What you have to do
In the entries that follow, the lines from the one with "beam size) wraps" through the one with "(** [x.max()] over" are the ones to write out, exactly and with both ends included. Nothing else should appear.

START Records shown

(** * DSLP: non-autoregressive translation models with layer-wise
      self-conditioning

    A shallow embedding of the two model files

      - [fairseq/models/nat/nat_ctc_sd.py]        (module [CtcSd])
      - [fairseq/models/nat/nat_sd_glat_anneal.py] (module [GlatAnneal])

    Token tensors are [int64] tensors and are modelled as lists of rows of
    [Z]; a tensor is a list of rows of one length.  Arithmetic on lengths
    that involves a number given by the caller (the upsample scale, the
    beam size) wraps at 64 bits ([wrap64]); counts of positions of a tensor
    cannot leave 64 bits.

    The floating-point numbers the two files compute themselves, the keep
    probability and the statistics of the glancing block and the positions
    of [_uniform_assignment], are [float32] numbers ([Float32]): every
    operation gives the exact result rounded to the nearest [float32]
    value, a tie going to the even significand.  The numbers that come out
    of the network (scores, the losses of the CTC kernel) are values the
    network gives; a loss is a rational, and a loss that is not a finite
    number ([nan], an infinity) is [None].

    The neural network itself (embeddings, attention layers, output head,
    the CTC kernel and the beam search of the libraries) is a parameter,
    the records [GlatAnneal.Network] and [CtcSd.Network]: what is modelled
    is the control flow and the token/length bookkeeping written in the two
    files. *)

From Stdlib Require Import ZArith QArith Qround Qreals Qpower Lia Reals Psatz.
From Stdlib Require Floats.SpecFloat.
From stdpp Require Import list gmap strings.

Local Open Scope Z_scope.

(** ** Tensor operations used by both files *)

Module Torch.

Definition wrap64 (z : Z) : Z := (z + 2 ^ 63) mod 2 ^ 64 - 2 ^ 63.

Definition in_int64 (z : Z) : Prop := - 2 ^ 63 <= z < 2 ^ 63.

(** [t.ne(v)] and [t.eq(v)] on a [B x T] tensor of token ids. *)
Definition ne (t : list (list Z)) (v : Z) : list (list bool) :=
  (fun r : list Z => (fun x => negb (x =? v)) <$> r) <$> t.

Definition eq (t : list (list Z)) (v : Z) : list (list bool) :=
  (fun r : list Z => (fun x => x =? v) <$> r) <$> t.

(** [mask.sum(1)]: the number of [True] entries of each row. *)
Definition sum_row (r : list bool) : Z :=
  foldr (fun b acc => Z.b2z b + acc) 0 r.

Definition sum1 (m : list (list bool)) : list Z := sum_row <$> m.

(** [x.clamp_(min=m)] on one entry. *)
Definition clamp_min (m x : Z) : Z := Z.max x m.

(** [x.max()] over all entries; the library raises on an empty tensor. *)
Definition tensor_max (l : list Z) : option Z :=
  match l with
  | [] => None
  | x :: l' => Some (foldl Z.max x l')
  end.

(** [row.masked_fill(mask, v)]. *)
Definition masked_fill {A} (row : list A) (mask : list bool) (v : A) : list A :=
  zip_with (fun x (m : bool) => if m then v else x) row mask.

END Records shown

Written response
    beam size) wraps at 64 bits ([wrap64]); counts of positions of a tensor
    cannot leave 64 bits.

    The floating-point numbers the two files compute themselves, the keep
    probability and the statistics of the glancing block and the positions
    of [_uniform_assignment], are [float32] numbers ([Float32]): every
    operation gives the exact result rounded to the nearest [float32]
    value, a tie going to the even significand.  The numbers that come out
    of the network (scores, the losses of the CTC kernel) are values the
    network gives; a loss is a rational, and a loss that is not a finite
    number ([nan], an infinity) is [None].

    The neural network itself (embeddings, attention layers, output head,
    the CTC kernel and the beam search of the libraries) is a parameter,
    the records [GlatAnneal.Network] and [CtcSd.Network]: what is modelled
    is the control flow and the token/length bookkeeping written in the two
    files. *)

From Stdlib Require Import ZArith QArith Qround Qreals Qpower Lia Reals Psatz.
From Stdlib Require Floats.SpecFloat.
From stdpp Require Import list gmap strings.

Local Open Scope Z_scope.

(** ** Tensor operations used by both files *)

Module Torch.

Definition wrap64 (z : Z) : Z := (z + 2 ^ 63) mod 2 ^ 64 - 2 ^ 63.

Definition in_int64 (z : Z) : Prop := - 2 ^ 63 <= z < 2 ^ 63.

(** [t.ne(v)] and [t.eq(v)] on a [B x T] tensor of token ids. *)
Definition ne (t : list (list Z)) (v : Z) : list (list bool) :=
  (fun r : list Z => (fun x => negb (x =? v)) <$> r) <$> t.

Definition eq (t : list (list Z)) (v : Z) : list (list bool) :=
  (fun r : list Z => (fun x => x =? v) <$> r) <$> t.

(** [mask.sum(1)]: the number of [True] entries of each row. *)
Definition sum_row (r : list bool) : Z :=
  foldr (fun b acc => Z.b2z b + acc) 0 r.

Definition sum1 (m : list (list bool)) : list Z := sum_row <$> m.

(** [x.clamp_(min=m)] on one entry. *)
Definition clamp_min (m x : Z) : Z := Z.max x m.

(** [x.max()] over all entries; the library raises on an empty tensor. *)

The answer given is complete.